When Gratitude Feels Hard: A Guide to Finding Steady Ground This Thanksgiving
Thanksgiving can bring warmth, connection, and familiar traditions, but for many people, it also stirs up complicated emotions. Maybe you’re navigating strained family relationships, grief, blended-family stress, burnout, or simply the pressure to “feel grateful” when your nervous system is tired and overwhelmed.
If gratitude feels out of reach this year, you are not doing anything wrong. You’re human. And your body’s response makes sense.
Here are a few gentle, realistic therapy-informed practices to help you move through the holiday with more steadiness and self-compassion.
1. Practice “Neutral Awareness” Instead of Forced Gratitude
You don’t have to feel thankful to be doing things right.
A helpful alternative is neutral awareness: noticing what simply is.
“My chest feels tight right now.”
“I’m sitting at the table with people I love, even if we’re awkward today.”
“I’m tired and that’s okay.”
This shifts your nervous system out of pressure and into presence.
From presence, gratitude may come naturally, but it doesn’t have to.
2. Use Micro-Grounding Moments Throughout the Day
Holidays can be overstimulating. Use 10–20 second “micro resets” to regulate your body:
Place both feet on the floor and inhale for 4, exhale for 6
Press your tongue to the roof of your mouth to signal safety
Notice three colors around the room
Feel the weight of your body in the chair
These tiny cues help your system shift out of activation and into steadiness.
3. Let Boundaries Be Your Anchor
If you’re spending time with people who activate old wounds or stress responses, you’re allowed to set boundaries:
“I’m stepping outside for a few minutes.”
“I’d prefer not to talk about that today.”
“I’m going to help in the kitchen so I can catch my breath.”

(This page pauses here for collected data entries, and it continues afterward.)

(** Nothing is provisioned in a database that is not recognised as local, nor with a count out
    of range. *)
Lemma loadseed_refuses `{Unicode} `{UUIDLib} `{TimeJSON} `{Argon2} `{Token.JWT} (sh : LoadShell) tenants out db :
  ~ (1 <= tenants <= 500) \/
  (forall cfg, Config.Load (l_getenv sh) = Ok cfg ->
     match current_database sh (Config.DatabaseURL cfg) with Ok name => looksLocal name = false | Err _ => True end) ->
  exists e, loadseed sh tenants out db = (Err e, db).
Proof.
  unfold loadseed, throw. destruct (_ || _) eqn:Hc; [by eauto|]. apply orb_false_iff in Hc as [H1'%Z.ltb_ge H2'%Z.ltb_ge].
  intros [Hn|Hl]; [lia|]. unfold run. destruct (Config.Load _) as [cfg|e]; [|by eauto]. specialize (Hl cfg eq_refl).
  destruct (l_NewPool _ _); [|by eauto]. destruct (current_database _ _); [|by eauto]. rewrite Hl. by eauto.
Qed.

(** The file of a load test that succeeded works: it holds one session per tenant asked for;
    the service takes each token, within its window, for the owner of the tenant beside it, its
    gate lets that owner do there what owners may, and a listing there is not empty. *)
Theorem load_sessions_open `{Unicode} `{UUIDLaws} `{TimeJSON} `{Argon2} `{Token.JWTLaws} (sh : LoadShell) tenants out db ss db' :
  loadseed sh tenants out db = (Ok ss, db') -> DB_wf (tenancy db) ->
  exists cfg tokens, Config.Load (l_getenv sh) = Ok cfg /\
    Token.NewTokenIssuer (Config.JWTSecret cfg) Token.DefaultIssuer Token.DefaultAudience (Config.AccessTokenTTL cfg) = Ok tokens /\
    WriteFile sh out ss = Ok tt /\ Z.of_nat (length ss) = tenants /\ DB_wf (tenancy db') /\ grows db db' /\
    Forall (fun s => exists tid owner minted p,
      s_TenantID s = uuid_String tid /\
      (forall now, Token.accepts tokens tokens minted now = true ->
         exists c, Token.Parse tokens now (s_Token s) = Ok c /\ Token.UserID c = owner) /\
      (forall perm, is_ok (guarded_route perm (Some (mkPrincipal owner uuid_Nil "" [] MethodJWT uuid_Nil)) (s_TenantID s)
                             (tenancy db')).1 = Can RoleOwner perm) /\
      Project.projects (work db') !! Project.ID p = Some p /\ Project.TenantID p = tid /\ Project.ArchivedAt p = None) ss.
Proof.
  unfold loadseed, throw. destruct (_ || _) eqn:Hc; [done|]. apply orb_false_iff in Hc as [H1'%Z.ltb_ge H2'%Z.ltb_ge].
  unfold run. intros Hrun Hwf. destruct (Config.Load _) as [cfg|] eqn:Hcfg; [|done].
  destruct (l_NewPool _ _); [|done]. destruct (current_database _ _); [|done]. destruct (negb _); [done|].
  destruct (Token.NewTokenIssuer _ _ _ _) as [tokens|] eqn:Htok; [|done].
  apply SE_bind_inv in Hrun as (ss' & db1 & Hall & Hw). destruct (WriteFile sh out ss') as [[]|] eqn:Hf; [|done].
  injection Hw as <- <-. destruct (provision_all_opens _ _ _ _ _ _ _ _ _ Hall Hwf) as (Hwf' & Hg & Hlen & Hop).
  exists cfg, tokens. split_and!; try done; [lia|]. eapply Forall_impl; [exact Hop|].
  intros s (tid & o & env & c & now & p & Hid & Hnil & Hmint & Hmem & Hp1 & Hp2 & Hp3).
  assert (o <> uuid_Nil) as Ho by (unfold Token.Mint in Hmint; by case_decide).
  exists tid, o, (env_time env), p. split_and!; try done.
  - intros at_ Ha. pose proof (Token.Parse_minted tokens tokens env o _ c at_ eq_refl Hmint) as Hp. rewrite Ha in Hp. eauto.
  - intros perm. rewrite Hid. rewrite (AccountProps.guarded_route_human perm _ _ tid) by (done || apply uuid_Parse_String).
    cbn [Authz.UserID]. by rewrite Hmem.
Qed.

Module CommandsDemo.
#[local] Existing Instance DemoUnicode.
#[local] Existing Instance DemoUUID.lib.
#[local] Existing Instance DemoUUID.laws.
#[local] Existing Instance Token.TokenDemo.jwt.
#[local] Existing Instance Token.TokenDemo.jwt_laws.
#[local] Existing Instance PasswordDemo.argon2.
#[local] Instance demo_time : TimeJSON := {| time_json t := JNum t |}.
#[local] Instance demo_collation : Collation := {| text_leb := String.leb |}.

(** Every connection answers; the [n]-th step sees identifiers from [base + 10 n] on. *)
Definition env (base : N) (n : nat) : Env :=
  mkEnv 1000 1000 (fun i => (base + 10 * N.of_nat n + N.of_nat i)%N) (fun i => N.of_nat i) (fun i => Z.of_nat i) "".
Definition shell (base : N) (vars : list (string * string)) : Shell :=
  mkShell (Config.ConfigDemo.env_of vars) (fun _ => Ok tt) (fun _ => Ok tt) (fun url => String.eqb url "app")
    Migrations.MigrationsDemo.calm Migrations.MigrationsDemo.files (env base) (fun i => Z.of_nat i).
Definition both : list (string * string) := [("MIGRATE_DATABASE_URL", "owner"); ("DATABASE_URL", "app")].
Definition blank : Sys (list string) := mkSys _ Migrations.MigrationsDemo.empty empty_DB ∅.
Definition go (base : N) (vars : list (string * string)) (args : list string) (sys : Sys (list string)) :=
  main Migrations.MigrationsDemo.exec (shell base vars) args sys.

Example a_first_day :
  let '(s1, l1, sys1) := go 100 both ["up"] blank in
  let '(s2, l2, sys2) := go 100 both ["seed"] sys1 in
  let '(s3, l3, sys3) := go 200 both ["seed"] sys2 in
  (s1, l1) = (0, [Applied "0001_init.sql"; Applied "0002_auth.sql"; Summary 2 0]) /\
  (s2, l2) = (0, [Created "acme" 100%N "owner@acme.test" 101%N; Created "globex" 110%N "owner@globex.test" 111%N; Login seedPassword; Probe]) /\
  (s3, l3) = (0, [Skipped "acme"; Skipped "globex"; Login seedPassword; Probe]) /\ sys3 = sys2.
Proof. vm_compute. done. Qed.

Boundaries aren’t walls. They’re pathways back to regulation.
4. Create a Moment of Gratitude That Feels Real
Skip the generic “I’m grateful for everything” list.
Choose one small, concrete thing that feels genuine:
A warm drink
A soft blanket
A quiet minute before everyone wakes up
A child’s laughter
The smell of food cooking
Specific gratitude taps into the sensory system, making it easier for your brain to believe.
If nothing feels available, that’s okay too. Some years, survival is something to honor.
5. Offer Yourself the Grace You Give Others
Holiday expectations are heavy.
You deserve the same gentleness you extend to the people you love:
If you need space, take it.
If you need rest, allow it.
If your emotions are mixed, trust them.
Being human on a holiday is not a performance, it’s an experience.
A Final Thought
Thanksgiving doesn’t have to be filled with perfect gratitude to be meaningful. Sometimes the most healing thing we can do is simply stay connected to ourselves: our breath, our body, our truth, our limits.
If this season feels complex for you, you’re not alone. Compassion for yourself.. especially when gratitude feels out of reach, is its own form of healing.